# Instructions for the task
The stretch from the line with "(Z.of_nat (S (S k)))))" through the line with "(group_at it0 (S k)).2)" in the records below: write it out exactly, and nothing else.

Dataset START

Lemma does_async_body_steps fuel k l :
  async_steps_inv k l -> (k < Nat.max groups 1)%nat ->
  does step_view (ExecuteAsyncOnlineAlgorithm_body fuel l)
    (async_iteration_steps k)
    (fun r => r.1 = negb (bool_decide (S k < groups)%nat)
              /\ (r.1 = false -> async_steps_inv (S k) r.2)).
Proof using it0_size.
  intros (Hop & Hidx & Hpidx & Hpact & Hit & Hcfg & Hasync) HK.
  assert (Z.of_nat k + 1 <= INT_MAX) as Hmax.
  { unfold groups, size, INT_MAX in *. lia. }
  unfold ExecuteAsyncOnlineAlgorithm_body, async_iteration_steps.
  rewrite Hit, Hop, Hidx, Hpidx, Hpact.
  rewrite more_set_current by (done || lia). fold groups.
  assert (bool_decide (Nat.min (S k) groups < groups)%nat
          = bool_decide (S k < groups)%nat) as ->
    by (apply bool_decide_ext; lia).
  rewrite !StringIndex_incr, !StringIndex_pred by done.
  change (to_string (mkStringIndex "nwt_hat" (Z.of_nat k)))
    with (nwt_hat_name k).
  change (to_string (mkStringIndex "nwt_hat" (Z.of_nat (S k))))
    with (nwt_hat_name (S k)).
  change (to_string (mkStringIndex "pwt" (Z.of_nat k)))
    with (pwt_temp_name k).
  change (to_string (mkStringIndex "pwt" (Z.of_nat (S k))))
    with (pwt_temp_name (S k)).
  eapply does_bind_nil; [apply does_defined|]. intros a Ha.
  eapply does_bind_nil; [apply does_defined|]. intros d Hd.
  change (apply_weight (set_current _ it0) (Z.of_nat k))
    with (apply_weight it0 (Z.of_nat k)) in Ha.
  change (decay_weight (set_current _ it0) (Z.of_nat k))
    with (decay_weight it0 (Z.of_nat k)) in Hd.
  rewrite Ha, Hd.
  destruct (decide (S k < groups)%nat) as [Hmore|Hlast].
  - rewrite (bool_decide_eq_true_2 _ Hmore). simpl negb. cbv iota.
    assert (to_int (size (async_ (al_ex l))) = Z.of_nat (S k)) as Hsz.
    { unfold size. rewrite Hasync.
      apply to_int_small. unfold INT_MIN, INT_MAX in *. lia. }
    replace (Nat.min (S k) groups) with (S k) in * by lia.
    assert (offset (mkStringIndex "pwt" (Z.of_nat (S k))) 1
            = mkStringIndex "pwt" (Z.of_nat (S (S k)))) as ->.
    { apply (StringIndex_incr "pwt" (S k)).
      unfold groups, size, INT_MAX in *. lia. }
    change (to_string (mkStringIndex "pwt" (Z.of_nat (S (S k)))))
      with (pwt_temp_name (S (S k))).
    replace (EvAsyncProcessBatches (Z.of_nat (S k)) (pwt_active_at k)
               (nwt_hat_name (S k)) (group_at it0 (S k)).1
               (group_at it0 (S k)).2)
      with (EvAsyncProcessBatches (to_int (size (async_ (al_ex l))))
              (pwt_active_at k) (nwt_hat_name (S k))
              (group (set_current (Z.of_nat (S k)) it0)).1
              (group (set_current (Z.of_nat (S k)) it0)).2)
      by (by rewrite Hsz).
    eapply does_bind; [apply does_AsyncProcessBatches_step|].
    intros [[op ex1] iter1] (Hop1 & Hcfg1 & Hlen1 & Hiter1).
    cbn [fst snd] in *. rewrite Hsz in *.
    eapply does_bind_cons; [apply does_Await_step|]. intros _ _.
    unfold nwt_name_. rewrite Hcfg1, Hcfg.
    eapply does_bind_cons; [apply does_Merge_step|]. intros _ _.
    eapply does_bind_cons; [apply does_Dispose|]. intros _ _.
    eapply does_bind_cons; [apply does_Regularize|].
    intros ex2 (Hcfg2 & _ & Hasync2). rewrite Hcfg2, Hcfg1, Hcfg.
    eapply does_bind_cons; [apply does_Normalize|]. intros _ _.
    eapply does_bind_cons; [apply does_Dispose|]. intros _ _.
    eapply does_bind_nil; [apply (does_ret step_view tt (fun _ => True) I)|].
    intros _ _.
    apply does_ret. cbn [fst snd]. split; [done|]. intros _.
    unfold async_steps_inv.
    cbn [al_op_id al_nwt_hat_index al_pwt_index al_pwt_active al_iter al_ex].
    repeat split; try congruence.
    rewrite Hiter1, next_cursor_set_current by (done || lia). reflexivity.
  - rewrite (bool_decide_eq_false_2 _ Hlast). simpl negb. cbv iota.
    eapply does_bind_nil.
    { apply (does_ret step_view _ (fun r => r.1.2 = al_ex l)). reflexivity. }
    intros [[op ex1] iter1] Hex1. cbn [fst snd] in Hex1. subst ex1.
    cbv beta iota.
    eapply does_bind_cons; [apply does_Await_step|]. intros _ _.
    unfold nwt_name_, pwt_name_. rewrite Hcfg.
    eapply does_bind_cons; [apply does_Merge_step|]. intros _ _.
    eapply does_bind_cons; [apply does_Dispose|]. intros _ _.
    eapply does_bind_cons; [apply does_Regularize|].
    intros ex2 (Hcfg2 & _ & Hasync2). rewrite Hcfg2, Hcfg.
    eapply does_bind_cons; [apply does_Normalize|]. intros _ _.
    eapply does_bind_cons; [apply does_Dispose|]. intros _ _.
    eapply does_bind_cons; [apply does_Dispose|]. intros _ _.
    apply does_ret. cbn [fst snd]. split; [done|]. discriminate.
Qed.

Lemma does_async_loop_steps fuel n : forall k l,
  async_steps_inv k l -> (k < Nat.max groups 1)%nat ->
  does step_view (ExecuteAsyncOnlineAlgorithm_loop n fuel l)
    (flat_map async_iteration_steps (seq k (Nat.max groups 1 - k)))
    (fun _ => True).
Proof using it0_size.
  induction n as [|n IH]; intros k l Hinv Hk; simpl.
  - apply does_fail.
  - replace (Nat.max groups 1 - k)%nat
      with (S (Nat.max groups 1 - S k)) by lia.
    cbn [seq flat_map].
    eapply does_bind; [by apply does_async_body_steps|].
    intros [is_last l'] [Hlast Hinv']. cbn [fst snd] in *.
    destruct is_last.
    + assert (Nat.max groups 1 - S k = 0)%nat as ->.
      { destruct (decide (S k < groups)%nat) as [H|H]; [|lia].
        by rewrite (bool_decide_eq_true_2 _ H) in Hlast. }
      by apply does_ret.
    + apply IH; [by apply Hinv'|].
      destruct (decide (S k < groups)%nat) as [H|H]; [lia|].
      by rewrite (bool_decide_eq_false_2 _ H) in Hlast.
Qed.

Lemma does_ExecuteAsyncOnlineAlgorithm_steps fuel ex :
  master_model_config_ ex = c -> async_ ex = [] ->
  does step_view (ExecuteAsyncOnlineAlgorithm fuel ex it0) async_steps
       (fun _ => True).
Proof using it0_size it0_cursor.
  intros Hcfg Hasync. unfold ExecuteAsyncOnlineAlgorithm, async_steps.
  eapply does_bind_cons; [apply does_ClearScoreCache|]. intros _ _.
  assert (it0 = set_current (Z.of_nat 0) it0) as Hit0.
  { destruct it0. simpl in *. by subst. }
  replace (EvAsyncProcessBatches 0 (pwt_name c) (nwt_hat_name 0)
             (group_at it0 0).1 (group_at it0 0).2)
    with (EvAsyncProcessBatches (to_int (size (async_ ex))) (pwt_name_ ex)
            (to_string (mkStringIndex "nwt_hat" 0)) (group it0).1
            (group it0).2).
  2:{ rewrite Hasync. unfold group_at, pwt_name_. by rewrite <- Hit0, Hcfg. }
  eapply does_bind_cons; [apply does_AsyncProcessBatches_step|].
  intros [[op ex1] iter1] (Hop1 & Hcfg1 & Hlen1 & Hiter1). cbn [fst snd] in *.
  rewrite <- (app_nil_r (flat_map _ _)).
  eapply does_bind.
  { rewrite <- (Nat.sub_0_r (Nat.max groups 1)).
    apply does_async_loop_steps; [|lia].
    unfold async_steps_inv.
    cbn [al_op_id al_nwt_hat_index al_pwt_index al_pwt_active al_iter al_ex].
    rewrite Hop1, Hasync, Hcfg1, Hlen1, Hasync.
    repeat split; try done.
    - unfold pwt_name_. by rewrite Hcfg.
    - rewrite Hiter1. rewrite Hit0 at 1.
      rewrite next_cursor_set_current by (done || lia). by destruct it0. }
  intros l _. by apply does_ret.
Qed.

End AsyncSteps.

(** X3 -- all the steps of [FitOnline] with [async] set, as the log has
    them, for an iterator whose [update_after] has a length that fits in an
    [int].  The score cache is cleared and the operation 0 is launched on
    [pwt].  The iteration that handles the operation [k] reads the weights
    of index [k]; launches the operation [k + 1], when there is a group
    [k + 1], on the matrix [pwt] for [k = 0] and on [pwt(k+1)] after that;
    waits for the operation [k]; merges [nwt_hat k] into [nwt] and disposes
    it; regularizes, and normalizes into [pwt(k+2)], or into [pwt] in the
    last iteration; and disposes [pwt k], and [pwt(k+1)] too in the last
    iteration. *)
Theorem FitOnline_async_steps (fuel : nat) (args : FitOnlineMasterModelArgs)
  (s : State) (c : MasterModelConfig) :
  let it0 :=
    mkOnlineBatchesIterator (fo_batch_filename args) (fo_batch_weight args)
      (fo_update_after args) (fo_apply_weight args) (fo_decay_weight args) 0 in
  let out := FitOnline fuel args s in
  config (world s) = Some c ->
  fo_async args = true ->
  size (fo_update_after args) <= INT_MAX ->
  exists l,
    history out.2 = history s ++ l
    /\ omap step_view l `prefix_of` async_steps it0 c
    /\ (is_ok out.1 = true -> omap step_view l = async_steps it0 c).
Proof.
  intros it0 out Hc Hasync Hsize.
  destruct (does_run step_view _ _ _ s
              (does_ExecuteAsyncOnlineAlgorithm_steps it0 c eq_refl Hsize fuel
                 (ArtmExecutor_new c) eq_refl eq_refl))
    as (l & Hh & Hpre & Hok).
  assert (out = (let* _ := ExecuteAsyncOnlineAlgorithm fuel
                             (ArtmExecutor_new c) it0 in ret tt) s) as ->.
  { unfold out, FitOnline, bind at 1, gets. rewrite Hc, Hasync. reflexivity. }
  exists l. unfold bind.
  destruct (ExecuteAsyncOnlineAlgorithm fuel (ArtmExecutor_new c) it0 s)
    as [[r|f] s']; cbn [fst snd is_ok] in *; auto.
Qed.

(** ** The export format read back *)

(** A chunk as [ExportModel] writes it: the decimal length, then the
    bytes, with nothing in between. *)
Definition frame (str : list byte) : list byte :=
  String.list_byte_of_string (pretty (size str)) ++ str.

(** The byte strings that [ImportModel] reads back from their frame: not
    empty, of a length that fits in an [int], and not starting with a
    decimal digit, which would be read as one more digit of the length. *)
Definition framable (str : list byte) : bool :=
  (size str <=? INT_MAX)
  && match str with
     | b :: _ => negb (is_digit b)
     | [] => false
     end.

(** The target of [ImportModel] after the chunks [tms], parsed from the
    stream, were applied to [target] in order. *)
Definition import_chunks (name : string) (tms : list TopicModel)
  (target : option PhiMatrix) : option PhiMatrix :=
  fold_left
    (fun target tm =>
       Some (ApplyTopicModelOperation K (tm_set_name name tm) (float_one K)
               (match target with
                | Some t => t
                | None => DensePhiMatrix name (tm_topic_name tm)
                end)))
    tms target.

Dataset END

# Solution for this problem
    change (to_string (mkStringIndex "pwt" (Z.of_nat (S (S k)))))
      with (pwt_temp_name (S (S k))).
    replace (EvAsyncProcessBatches (Z.of_nat (S k)) (pwt_active_at k)
               (nwt_hat_name (S k)) (group_at it0 (S k)).1
               (group_at it0 (S k)).2)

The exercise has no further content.